Pandas Data Frame performance

I ran into this interesting thing at work.
Pandas.read_csv has this option called skiprows to skip some records.

Now, quite accidentally(silly mistake) i initially ran it with sampleSize=3000 value instead of len(file) – sampleSize:
I was trying to compare it against reading the whole file, and then using random.sample and dataframe.iloc on top of the dataframe object.

So this was the loading time.

— skiprows: 0.426070928574
random.sample: 1.00320601463

Of course in this case the comparisons are meaningless as the output dataframe lengths are different (sampleSize in one case and len(file)-sampleSize in another)
At this point I had a hunch that skiprows, may not be fast, even if it takes less memory (RAM), because it is basically Hard Disk seek(s)(or seeks depending how the pandas implementation is. i.e: clubbed together skip contiguous rows — makes sense, or random skips )

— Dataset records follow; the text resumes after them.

(** X21: At a reachable state a bad trend needs 30 records, at least 15 resolved
    ones among the 30 newest and a win rate below 48%; a win rate below 42%
    on such a window is always a bad trend. *)
Theorem detectBadTrend_thresholds env w history :
  reachable env w ->
  let wins := recentWins history in
  let losses := recentLosses history in
  (detectBadTrend (systemState w) history = true ->
   (30 <= len history)%Z /\ (15 <= wins + losses)%Z /\
   (100 * wins < 48 * (wins + losses))%Z) /\
  ((30 <= len history)%Z -> (15 <= wins + losses)%Z ->
   (100 * wins < 42 * (wins + losses))%Z ->
   detectBadTrend (systemState w) history = true).
Proof.
  intros Hr wins losses.
  pose proof (inv_threshold w (reachable_Invariant env w Hr)) as Ht.
  assert (Hq : forall k, (100 * wins < k * (wins + losses))%Z <->
                         inject_Z wins < (inject_Z k / 100) * inject_Z (wins + losses)).
  { intros k. rewrite Zlt_Qlt, !inject_Z_mult.
    change (inject_Z 100) with 100.
    set (a := inject_Z wins). set (b := inject_Z (wins + losses)).
    set (c := inject_Z k). clearbody a b c.
    assert (E : c / 100 * b == c * b / 100) by (field; lra).
    rewrite E. split; intros H.
    - apply Qlt_shift_div_l; lra.
    - assert (E2 : c * b == c * b / 100 * 100) by (field; lra).
      rewrite E2. set (q := c * b / 100) in *. clearbody q. lra. }
  assert (Hb : 0 <= inject_Z (wins + losses) \/ (wins + losses < 15)%Z).
  { destruct (Z_lt_le_dec (wins + losses) 15); [now right|]. left.
    change 0 with (inject_Z 0). rewrite <- Zle_Qle. lia. }
  pose proof (detectBadTrend_true (systemState w) history) as Hd.
  fold wins losses in Hd.
  specialize (Hq 48%Z) as H48. specialize (Hq 42%Z) as H42.
  change (inject_Z 48 / 100) with 0.48 in H48.
  change (inject_Z 42 / 100) with 0.42 in H42.
  set (a := inject_Z wins) in *. set (b := inject_Z (wins + losses)) in *.
  set (t := BAD_TREND_THRESHOLD (systemState w)) in *. clearbody a b t.
  split.
  - intros H. apply Hd in H. destruct H as (H1 & H2 & H3).
    repeat split; try assumption.
    apply H48. destruct Hb as [Hb | Hb]; [nra | lia].
  - intros H1 H2 H3. apply Hd.
    repeat split; try assumption.
    apply H42 in H3. destruct Hb as [Hb | Hb]; [nra | lia].
Qed.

So let’s the stats after finding file size(with a wc ) and then employing skiprows.
Note so far I’m using python’s timeit module, which essentially runs the program so many times and returns average time taken. these were all for 300 runs.

. — skiprows: 1.80713701248
— random.sample 0.965622901917

Voila, now the skiprows shoots up to dobule that of random.sample.. previously it was 0.42 now it is 1.8.

Ok .. at this point am beginning to suspect, pandas might deliberately issue multiple seek calls for skipping rows instead of simply skipping rows contiguously.. Now how do we find out?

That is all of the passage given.